## Saved entries
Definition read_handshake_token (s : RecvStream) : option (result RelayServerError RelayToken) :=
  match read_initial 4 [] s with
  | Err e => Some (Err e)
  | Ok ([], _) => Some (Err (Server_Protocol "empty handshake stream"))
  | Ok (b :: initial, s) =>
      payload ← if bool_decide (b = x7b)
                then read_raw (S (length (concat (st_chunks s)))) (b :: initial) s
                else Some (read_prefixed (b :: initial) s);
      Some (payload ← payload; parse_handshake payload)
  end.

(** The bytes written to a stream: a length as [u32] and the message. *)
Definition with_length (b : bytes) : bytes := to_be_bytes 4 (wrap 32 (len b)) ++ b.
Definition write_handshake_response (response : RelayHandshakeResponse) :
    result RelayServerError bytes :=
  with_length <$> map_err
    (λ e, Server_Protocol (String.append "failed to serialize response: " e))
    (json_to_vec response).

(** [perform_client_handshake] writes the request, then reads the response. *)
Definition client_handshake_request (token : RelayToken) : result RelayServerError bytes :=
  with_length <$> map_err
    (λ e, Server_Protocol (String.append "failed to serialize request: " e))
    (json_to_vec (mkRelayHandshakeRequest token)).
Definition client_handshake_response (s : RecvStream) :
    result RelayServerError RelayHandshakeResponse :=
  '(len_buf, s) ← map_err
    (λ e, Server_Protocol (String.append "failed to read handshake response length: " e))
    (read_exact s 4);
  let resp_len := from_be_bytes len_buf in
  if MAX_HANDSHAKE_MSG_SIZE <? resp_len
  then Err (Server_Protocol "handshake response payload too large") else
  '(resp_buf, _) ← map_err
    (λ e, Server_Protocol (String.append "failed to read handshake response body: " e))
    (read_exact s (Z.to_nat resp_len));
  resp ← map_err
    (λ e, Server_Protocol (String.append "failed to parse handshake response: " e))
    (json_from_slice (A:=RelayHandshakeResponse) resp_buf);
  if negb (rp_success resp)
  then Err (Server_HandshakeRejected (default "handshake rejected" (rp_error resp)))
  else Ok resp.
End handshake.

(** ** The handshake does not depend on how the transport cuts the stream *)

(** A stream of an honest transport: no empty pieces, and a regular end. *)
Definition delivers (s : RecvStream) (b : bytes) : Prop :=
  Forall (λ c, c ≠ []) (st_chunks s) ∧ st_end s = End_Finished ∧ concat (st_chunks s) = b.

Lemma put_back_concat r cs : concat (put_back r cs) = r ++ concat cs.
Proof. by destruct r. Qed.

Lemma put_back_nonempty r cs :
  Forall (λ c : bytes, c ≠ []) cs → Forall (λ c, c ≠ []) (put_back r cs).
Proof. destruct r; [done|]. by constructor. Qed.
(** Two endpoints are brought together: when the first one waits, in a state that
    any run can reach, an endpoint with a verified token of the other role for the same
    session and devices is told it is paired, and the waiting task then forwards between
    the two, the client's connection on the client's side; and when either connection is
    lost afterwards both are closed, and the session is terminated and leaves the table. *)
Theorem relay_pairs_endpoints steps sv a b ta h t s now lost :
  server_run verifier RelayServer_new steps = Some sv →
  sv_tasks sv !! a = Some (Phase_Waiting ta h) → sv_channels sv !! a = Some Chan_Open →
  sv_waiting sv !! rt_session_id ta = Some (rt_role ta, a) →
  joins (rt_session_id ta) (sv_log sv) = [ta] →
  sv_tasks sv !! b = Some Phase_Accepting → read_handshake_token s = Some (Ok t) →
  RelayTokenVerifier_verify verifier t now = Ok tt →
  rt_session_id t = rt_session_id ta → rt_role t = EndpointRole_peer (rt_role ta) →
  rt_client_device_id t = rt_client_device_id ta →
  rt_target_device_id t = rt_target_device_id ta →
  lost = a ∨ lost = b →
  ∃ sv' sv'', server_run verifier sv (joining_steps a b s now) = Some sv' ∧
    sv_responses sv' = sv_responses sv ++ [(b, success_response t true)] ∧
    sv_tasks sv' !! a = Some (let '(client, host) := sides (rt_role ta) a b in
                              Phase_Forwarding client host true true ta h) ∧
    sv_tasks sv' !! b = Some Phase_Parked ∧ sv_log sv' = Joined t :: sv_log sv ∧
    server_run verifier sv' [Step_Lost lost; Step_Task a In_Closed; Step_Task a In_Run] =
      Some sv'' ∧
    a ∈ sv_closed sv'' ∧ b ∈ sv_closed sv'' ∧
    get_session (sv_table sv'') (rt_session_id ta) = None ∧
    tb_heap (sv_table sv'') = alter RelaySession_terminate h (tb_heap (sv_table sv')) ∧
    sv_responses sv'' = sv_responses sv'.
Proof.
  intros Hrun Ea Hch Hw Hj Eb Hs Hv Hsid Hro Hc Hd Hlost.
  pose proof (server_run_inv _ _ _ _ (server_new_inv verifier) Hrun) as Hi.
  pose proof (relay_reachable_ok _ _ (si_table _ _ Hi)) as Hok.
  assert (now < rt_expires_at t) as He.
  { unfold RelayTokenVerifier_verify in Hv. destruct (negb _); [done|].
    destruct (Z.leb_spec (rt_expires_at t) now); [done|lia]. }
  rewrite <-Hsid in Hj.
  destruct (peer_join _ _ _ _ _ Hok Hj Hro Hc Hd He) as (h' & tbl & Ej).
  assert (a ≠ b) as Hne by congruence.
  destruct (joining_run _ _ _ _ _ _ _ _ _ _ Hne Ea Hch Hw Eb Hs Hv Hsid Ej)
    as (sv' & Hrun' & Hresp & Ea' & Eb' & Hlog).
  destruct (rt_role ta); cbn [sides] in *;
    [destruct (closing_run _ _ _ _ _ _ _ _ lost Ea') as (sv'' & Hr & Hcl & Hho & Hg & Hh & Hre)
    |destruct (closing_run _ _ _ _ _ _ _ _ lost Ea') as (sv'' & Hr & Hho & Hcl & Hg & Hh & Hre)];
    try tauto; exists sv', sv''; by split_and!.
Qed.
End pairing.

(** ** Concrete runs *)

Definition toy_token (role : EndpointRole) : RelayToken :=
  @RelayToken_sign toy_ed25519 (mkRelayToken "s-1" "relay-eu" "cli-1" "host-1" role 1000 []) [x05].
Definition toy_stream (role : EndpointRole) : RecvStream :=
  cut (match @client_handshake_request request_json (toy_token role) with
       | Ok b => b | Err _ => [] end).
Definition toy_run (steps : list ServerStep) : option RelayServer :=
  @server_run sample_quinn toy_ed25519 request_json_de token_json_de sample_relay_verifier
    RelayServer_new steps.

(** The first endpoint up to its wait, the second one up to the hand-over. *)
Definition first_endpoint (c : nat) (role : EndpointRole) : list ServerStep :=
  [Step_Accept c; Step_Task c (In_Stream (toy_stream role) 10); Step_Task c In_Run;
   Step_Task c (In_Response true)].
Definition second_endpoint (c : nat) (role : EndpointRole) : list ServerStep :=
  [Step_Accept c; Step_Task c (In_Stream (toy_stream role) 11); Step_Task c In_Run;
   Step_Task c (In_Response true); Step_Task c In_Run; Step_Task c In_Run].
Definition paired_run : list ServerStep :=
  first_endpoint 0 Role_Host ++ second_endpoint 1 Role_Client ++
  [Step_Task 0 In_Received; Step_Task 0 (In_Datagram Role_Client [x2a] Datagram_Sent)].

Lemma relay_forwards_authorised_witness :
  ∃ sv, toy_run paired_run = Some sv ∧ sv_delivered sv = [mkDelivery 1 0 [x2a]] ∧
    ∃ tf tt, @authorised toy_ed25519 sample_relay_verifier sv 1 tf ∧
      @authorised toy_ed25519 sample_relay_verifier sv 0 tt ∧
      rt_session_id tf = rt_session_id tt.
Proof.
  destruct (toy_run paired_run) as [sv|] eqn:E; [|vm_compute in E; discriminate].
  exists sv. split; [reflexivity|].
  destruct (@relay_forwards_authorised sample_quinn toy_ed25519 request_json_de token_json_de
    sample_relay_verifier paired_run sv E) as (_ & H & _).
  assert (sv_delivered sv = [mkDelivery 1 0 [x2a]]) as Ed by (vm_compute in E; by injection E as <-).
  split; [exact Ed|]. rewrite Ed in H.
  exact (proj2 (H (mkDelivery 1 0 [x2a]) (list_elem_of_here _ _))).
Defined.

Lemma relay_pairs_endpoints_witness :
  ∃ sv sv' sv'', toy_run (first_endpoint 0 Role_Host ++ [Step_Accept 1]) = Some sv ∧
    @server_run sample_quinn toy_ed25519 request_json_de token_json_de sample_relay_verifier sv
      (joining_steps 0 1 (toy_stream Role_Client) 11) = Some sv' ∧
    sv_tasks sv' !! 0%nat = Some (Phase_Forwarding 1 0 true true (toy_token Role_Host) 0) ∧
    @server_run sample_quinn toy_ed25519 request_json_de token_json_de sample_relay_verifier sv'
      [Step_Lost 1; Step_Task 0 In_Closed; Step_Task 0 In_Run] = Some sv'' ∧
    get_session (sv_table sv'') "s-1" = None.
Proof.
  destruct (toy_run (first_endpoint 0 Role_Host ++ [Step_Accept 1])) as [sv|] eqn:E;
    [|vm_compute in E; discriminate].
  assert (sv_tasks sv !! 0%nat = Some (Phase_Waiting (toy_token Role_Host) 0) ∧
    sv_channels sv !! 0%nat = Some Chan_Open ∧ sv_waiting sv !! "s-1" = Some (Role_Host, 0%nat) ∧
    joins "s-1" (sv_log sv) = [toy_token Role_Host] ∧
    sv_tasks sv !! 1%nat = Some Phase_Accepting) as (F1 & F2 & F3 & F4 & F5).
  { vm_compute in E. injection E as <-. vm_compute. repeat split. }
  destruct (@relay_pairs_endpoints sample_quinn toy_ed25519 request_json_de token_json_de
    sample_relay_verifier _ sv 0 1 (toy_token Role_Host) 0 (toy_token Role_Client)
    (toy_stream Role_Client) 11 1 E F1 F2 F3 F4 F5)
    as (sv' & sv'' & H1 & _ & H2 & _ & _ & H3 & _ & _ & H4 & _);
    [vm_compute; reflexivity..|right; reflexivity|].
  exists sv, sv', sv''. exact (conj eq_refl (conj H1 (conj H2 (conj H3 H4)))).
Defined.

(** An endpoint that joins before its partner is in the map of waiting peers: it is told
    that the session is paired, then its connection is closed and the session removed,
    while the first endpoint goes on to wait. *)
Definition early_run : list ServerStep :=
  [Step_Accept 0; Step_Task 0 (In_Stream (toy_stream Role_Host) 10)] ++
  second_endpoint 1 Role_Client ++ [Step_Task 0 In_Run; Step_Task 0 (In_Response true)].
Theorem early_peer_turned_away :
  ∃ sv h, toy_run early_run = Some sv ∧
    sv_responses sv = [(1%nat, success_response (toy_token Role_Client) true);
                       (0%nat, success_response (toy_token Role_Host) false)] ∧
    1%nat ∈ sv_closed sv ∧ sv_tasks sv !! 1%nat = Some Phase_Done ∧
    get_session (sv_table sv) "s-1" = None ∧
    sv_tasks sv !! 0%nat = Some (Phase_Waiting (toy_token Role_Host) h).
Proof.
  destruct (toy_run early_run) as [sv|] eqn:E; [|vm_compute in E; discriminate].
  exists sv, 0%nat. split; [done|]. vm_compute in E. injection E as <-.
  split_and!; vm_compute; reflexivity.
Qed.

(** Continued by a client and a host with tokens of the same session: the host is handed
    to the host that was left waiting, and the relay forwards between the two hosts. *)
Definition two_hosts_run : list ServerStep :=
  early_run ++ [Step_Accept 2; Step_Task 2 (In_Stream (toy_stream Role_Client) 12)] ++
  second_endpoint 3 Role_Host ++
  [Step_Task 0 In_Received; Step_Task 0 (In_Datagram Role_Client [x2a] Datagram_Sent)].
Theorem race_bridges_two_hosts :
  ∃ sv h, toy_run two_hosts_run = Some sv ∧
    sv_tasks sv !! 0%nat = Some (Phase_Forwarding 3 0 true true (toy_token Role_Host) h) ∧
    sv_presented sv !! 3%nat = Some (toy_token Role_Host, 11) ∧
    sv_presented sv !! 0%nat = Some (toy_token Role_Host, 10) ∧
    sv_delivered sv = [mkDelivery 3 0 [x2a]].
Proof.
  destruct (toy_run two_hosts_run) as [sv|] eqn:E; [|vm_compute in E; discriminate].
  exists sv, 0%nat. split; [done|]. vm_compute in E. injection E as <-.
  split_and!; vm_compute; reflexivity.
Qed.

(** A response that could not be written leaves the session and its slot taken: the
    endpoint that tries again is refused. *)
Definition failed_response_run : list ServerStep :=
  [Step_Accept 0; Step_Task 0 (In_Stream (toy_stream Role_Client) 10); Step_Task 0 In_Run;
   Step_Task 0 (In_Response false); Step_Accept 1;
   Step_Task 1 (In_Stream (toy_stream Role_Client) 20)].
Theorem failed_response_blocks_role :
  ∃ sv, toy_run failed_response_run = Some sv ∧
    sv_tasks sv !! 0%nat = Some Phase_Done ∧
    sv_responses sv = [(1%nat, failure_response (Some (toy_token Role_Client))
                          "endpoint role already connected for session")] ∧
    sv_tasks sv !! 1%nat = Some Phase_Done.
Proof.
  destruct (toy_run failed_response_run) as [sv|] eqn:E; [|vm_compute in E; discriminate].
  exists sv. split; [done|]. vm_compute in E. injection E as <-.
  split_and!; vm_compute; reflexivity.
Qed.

## Aim of the task
Find the word "written" in the entries, and copy every line it shows up in.

## Result of this task
(** The bytes written to a stream: a length as [u32] and the message. *)
(** A response that could not be written leaves the session and its slot taken: the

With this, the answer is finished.